* Description of the task
From the first line of the material below to the line containing "Definition bad (t", repeat every line exactly and add nothing.

* Material provided

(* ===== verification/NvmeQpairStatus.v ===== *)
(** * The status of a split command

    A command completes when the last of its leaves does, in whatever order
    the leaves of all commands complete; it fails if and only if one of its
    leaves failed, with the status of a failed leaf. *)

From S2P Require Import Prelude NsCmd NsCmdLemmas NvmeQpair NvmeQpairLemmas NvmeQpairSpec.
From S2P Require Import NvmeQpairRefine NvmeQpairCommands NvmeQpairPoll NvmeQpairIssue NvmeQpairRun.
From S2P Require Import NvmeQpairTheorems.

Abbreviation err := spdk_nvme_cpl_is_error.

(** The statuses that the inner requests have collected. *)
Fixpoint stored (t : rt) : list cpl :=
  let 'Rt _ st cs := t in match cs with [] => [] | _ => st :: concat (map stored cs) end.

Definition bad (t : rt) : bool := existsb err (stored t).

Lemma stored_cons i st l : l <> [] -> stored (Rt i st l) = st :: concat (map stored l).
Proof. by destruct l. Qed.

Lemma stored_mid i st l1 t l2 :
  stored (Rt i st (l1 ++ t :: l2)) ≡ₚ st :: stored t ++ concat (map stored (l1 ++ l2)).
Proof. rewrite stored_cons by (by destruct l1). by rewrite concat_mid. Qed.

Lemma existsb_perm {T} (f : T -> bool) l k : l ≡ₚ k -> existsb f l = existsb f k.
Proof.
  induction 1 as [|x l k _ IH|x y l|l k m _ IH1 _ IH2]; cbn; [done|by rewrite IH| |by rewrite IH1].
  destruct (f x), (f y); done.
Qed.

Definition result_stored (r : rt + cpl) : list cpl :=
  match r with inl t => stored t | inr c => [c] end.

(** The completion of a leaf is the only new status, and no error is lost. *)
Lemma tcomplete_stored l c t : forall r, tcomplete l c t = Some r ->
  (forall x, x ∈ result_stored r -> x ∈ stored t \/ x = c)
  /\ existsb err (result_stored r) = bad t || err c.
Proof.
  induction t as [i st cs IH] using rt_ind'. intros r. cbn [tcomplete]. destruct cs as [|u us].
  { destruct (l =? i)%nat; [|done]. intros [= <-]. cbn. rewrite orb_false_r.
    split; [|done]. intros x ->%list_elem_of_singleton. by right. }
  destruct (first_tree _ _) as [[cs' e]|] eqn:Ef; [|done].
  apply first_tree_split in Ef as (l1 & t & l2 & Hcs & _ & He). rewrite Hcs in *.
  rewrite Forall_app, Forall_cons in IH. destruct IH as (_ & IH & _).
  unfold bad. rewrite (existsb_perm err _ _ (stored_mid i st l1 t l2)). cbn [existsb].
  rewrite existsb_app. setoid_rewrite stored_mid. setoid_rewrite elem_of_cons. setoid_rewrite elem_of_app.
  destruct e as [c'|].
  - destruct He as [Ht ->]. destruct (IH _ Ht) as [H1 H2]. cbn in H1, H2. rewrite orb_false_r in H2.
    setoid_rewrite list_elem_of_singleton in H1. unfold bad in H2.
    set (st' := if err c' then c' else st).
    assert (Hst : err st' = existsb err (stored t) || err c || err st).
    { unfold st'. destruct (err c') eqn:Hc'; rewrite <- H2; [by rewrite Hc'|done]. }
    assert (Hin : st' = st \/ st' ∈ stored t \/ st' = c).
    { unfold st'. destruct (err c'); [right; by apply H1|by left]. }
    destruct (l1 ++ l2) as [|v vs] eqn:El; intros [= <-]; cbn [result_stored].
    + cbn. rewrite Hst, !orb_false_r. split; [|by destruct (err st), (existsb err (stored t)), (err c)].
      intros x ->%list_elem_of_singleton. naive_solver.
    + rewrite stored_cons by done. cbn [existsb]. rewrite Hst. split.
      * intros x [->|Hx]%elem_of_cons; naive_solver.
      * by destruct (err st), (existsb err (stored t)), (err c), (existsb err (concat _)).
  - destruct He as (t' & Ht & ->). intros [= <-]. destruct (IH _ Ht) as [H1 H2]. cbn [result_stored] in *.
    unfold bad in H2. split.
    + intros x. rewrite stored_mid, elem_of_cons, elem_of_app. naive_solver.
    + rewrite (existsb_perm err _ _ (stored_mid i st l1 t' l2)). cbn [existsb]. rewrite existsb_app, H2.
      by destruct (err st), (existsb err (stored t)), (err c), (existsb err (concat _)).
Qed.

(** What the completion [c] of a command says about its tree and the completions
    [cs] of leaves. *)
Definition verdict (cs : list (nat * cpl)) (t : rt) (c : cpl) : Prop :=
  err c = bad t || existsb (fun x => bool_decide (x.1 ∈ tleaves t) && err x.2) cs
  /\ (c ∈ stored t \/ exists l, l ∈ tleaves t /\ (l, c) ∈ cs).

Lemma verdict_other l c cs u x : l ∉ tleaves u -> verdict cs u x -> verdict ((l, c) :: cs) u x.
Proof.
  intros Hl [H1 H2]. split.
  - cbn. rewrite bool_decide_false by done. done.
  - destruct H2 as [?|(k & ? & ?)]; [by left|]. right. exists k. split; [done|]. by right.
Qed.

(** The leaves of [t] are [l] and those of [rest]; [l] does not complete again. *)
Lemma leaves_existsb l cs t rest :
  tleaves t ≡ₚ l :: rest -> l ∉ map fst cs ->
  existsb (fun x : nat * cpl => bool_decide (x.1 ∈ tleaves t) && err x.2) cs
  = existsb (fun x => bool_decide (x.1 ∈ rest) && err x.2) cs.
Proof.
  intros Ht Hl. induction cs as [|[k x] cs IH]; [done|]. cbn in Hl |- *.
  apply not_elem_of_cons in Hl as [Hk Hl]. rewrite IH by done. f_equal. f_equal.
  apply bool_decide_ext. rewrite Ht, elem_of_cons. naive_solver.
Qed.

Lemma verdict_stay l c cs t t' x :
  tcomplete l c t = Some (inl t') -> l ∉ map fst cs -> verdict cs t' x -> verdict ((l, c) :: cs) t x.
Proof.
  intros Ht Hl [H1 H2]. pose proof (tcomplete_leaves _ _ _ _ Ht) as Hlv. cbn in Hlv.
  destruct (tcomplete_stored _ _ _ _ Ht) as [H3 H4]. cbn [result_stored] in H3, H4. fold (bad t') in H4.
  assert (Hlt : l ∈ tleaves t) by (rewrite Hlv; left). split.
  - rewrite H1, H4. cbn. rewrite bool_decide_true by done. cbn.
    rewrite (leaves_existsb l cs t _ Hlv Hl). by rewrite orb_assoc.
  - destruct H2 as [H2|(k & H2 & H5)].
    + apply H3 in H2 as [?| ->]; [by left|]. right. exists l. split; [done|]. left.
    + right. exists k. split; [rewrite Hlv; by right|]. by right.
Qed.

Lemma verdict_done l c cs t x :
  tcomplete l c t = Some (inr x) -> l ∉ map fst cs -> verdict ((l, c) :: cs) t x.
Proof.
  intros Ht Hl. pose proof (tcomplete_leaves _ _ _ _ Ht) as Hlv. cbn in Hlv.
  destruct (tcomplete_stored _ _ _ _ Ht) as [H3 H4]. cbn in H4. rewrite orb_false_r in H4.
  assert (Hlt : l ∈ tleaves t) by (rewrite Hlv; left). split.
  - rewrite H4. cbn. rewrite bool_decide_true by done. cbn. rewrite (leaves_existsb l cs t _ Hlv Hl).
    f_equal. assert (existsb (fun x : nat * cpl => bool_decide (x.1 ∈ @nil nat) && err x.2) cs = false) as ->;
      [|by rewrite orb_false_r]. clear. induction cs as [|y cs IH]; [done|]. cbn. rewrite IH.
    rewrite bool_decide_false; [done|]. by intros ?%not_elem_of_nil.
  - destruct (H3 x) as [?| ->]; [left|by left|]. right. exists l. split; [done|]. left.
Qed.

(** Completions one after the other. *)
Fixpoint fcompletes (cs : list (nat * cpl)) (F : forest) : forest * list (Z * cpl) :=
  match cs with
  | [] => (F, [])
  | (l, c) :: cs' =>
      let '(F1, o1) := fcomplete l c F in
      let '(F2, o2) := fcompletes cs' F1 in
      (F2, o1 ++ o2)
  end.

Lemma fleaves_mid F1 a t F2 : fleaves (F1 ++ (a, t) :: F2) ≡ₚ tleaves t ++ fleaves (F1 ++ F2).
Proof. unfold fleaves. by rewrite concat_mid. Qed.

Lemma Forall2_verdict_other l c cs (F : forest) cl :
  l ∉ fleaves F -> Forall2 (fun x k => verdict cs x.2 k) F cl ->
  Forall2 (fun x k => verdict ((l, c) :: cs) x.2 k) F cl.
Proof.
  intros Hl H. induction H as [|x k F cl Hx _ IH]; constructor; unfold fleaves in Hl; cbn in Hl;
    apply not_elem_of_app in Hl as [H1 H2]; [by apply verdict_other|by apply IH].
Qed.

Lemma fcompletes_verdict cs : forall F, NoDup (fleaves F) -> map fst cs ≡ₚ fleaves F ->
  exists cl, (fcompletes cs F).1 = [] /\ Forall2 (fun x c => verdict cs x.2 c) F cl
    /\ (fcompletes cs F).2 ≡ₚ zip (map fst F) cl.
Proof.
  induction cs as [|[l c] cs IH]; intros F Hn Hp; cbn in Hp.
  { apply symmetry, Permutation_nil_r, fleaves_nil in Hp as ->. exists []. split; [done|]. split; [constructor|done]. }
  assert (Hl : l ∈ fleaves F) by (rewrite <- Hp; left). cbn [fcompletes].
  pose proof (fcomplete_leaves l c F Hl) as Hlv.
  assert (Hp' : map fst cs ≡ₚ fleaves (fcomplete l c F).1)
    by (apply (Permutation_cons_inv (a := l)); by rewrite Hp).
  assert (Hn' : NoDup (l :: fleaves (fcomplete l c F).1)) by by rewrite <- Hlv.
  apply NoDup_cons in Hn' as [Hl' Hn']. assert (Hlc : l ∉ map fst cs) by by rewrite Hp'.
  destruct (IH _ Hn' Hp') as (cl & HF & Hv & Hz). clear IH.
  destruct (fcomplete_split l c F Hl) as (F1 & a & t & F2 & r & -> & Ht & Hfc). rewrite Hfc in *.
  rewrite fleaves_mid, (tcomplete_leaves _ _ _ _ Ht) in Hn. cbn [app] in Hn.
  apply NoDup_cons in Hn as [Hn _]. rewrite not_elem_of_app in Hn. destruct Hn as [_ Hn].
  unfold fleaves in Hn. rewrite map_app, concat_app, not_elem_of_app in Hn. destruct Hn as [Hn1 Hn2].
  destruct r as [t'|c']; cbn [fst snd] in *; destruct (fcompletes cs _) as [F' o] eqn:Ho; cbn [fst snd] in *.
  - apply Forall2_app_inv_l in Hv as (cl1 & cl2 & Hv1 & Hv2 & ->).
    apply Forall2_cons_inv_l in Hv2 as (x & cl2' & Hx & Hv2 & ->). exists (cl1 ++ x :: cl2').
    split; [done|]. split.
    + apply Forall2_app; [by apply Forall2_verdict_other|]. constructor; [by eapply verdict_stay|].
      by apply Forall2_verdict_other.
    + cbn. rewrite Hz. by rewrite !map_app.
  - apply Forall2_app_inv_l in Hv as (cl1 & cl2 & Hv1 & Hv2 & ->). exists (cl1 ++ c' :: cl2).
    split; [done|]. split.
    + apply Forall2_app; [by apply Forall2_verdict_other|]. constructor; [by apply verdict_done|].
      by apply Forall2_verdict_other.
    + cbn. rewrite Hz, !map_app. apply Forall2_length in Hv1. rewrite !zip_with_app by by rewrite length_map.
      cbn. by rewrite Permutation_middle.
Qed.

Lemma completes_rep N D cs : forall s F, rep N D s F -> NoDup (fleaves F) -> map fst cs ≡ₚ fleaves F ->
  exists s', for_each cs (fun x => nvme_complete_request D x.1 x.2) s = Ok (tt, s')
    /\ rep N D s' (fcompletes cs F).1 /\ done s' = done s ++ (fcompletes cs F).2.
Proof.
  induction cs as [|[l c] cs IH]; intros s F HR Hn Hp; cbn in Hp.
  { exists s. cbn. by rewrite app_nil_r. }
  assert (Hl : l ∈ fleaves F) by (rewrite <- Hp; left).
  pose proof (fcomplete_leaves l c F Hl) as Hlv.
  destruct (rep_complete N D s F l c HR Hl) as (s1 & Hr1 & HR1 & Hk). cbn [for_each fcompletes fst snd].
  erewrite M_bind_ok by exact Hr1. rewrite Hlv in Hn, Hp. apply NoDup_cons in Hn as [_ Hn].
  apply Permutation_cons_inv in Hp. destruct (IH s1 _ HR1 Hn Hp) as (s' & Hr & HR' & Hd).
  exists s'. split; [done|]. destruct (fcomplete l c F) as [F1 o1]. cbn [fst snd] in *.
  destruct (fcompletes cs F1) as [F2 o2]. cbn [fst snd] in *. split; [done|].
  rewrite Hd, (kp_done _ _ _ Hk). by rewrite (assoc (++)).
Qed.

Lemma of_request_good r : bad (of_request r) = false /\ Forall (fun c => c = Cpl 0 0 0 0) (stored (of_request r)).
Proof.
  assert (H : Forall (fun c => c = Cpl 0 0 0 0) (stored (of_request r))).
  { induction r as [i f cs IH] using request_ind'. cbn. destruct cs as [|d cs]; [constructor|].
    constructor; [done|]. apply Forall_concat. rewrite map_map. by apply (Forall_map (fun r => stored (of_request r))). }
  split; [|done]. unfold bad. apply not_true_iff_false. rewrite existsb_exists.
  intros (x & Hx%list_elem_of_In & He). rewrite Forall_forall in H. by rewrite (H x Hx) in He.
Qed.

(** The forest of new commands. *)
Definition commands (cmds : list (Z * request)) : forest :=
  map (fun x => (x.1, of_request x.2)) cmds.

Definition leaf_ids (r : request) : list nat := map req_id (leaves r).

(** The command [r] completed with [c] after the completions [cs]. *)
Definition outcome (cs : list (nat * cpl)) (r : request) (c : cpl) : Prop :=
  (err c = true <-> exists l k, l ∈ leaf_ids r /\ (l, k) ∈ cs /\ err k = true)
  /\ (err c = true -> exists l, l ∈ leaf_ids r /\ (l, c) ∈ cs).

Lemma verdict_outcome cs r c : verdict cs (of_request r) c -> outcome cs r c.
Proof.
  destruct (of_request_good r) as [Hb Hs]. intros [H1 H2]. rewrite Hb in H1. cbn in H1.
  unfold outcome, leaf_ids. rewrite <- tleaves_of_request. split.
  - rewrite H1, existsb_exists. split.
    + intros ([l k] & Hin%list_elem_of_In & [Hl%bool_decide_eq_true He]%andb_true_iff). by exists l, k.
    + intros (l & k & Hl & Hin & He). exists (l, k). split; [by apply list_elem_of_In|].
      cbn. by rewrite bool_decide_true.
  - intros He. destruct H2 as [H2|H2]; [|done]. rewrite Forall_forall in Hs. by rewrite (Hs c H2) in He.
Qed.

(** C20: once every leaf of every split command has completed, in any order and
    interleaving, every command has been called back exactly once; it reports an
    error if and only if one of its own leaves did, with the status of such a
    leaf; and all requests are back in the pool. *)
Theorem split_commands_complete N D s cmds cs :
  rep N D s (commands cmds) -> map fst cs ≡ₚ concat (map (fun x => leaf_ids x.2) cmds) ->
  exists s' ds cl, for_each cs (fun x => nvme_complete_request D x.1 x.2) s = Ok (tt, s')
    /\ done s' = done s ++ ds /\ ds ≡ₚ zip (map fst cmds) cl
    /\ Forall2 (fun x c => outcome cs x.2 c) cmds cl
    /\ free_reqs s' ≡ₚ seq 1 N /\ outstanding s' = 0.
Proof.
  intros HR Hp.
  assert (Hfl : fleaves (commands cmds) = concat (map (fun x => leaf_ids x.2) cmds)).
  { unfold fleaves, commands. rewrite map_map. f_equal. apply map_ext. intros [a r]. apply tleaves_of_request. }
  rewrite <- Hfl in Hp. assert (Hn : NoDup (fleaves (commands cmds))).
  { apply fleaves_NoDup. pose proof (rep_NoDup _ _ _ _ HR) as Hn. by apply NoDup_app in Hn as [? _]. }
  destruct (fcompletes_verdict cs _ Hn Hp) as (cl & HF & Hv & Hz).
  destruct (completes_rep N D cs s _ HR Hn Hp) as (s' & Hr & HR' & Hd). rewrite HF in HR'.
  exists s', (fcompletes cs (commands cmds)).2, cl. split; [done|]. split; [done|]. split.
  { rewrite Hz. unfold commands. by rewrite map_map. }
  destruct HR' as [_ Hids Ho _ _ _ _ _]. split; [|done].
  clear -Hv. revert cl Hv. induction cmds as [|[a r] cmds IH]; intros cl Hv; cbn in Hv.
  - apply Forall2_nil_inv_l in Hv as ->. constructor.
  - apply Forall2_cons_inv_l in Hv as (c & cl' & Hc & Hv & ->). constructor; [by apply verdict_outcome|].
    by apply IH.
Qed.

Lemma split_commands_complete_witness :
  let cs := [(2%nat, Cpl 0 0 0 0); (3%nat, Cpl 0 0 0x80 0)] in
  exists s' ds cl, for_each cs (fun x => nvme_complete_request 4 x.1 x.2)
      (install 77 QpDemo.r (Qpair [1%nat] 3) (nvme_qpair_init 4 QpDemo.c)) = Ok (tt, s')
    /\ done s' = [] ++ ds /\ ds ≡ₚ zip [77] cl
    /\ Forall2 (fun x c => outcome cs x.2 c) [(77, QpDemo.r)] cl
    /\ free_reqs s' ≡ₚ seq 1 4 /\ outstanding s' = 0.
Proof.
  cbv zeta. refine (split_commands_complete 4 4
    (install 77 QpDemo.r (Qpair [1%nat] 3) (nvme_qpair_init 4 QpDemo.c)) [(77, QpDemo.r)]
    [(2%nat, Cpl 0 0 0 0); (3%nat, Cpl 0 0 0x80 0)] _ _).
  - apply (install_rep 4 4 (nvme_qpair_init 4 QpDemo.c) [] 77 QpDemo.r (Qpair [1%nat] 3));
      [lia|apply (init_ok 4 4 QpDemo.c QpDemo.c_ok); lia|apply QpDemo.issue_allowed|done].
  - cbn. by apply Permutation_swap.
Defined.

* Response area
(* ===== verification/NvmeQpairStatus.v ===== *)
(** * The status of a split command

    A command completes when the last of its leaves does, in whatever order
    the leaves of all commands complete; it fails if and only if one of its
    leaves failed, with the status of a failed leaf. *)

From S2P Require Import Prelude NsCmd NsCmdLemmas NvmeQpair NvmeQpairLemmas NvmeQpairSpec.
From S2P Require Import NvmeQpairRefine NvmeQpairCommands NvmeQpairPoll NvmeQpairIssue NvmeQpairRun.
From S2P Require Import NvmeQpairTheorems.

Abbreviation err := spdk_nvme_cpl_is_error.

(** The statuses that the inner requests have collected. *)
Fixpoint stored (t : rt) : list cpl :=
  let 'Rt _ st cs := t in match cs with [] => [] | _ => st :: concat (map stored cs) end.

Definition bad (t : rt) : bool := existsb err (stored t).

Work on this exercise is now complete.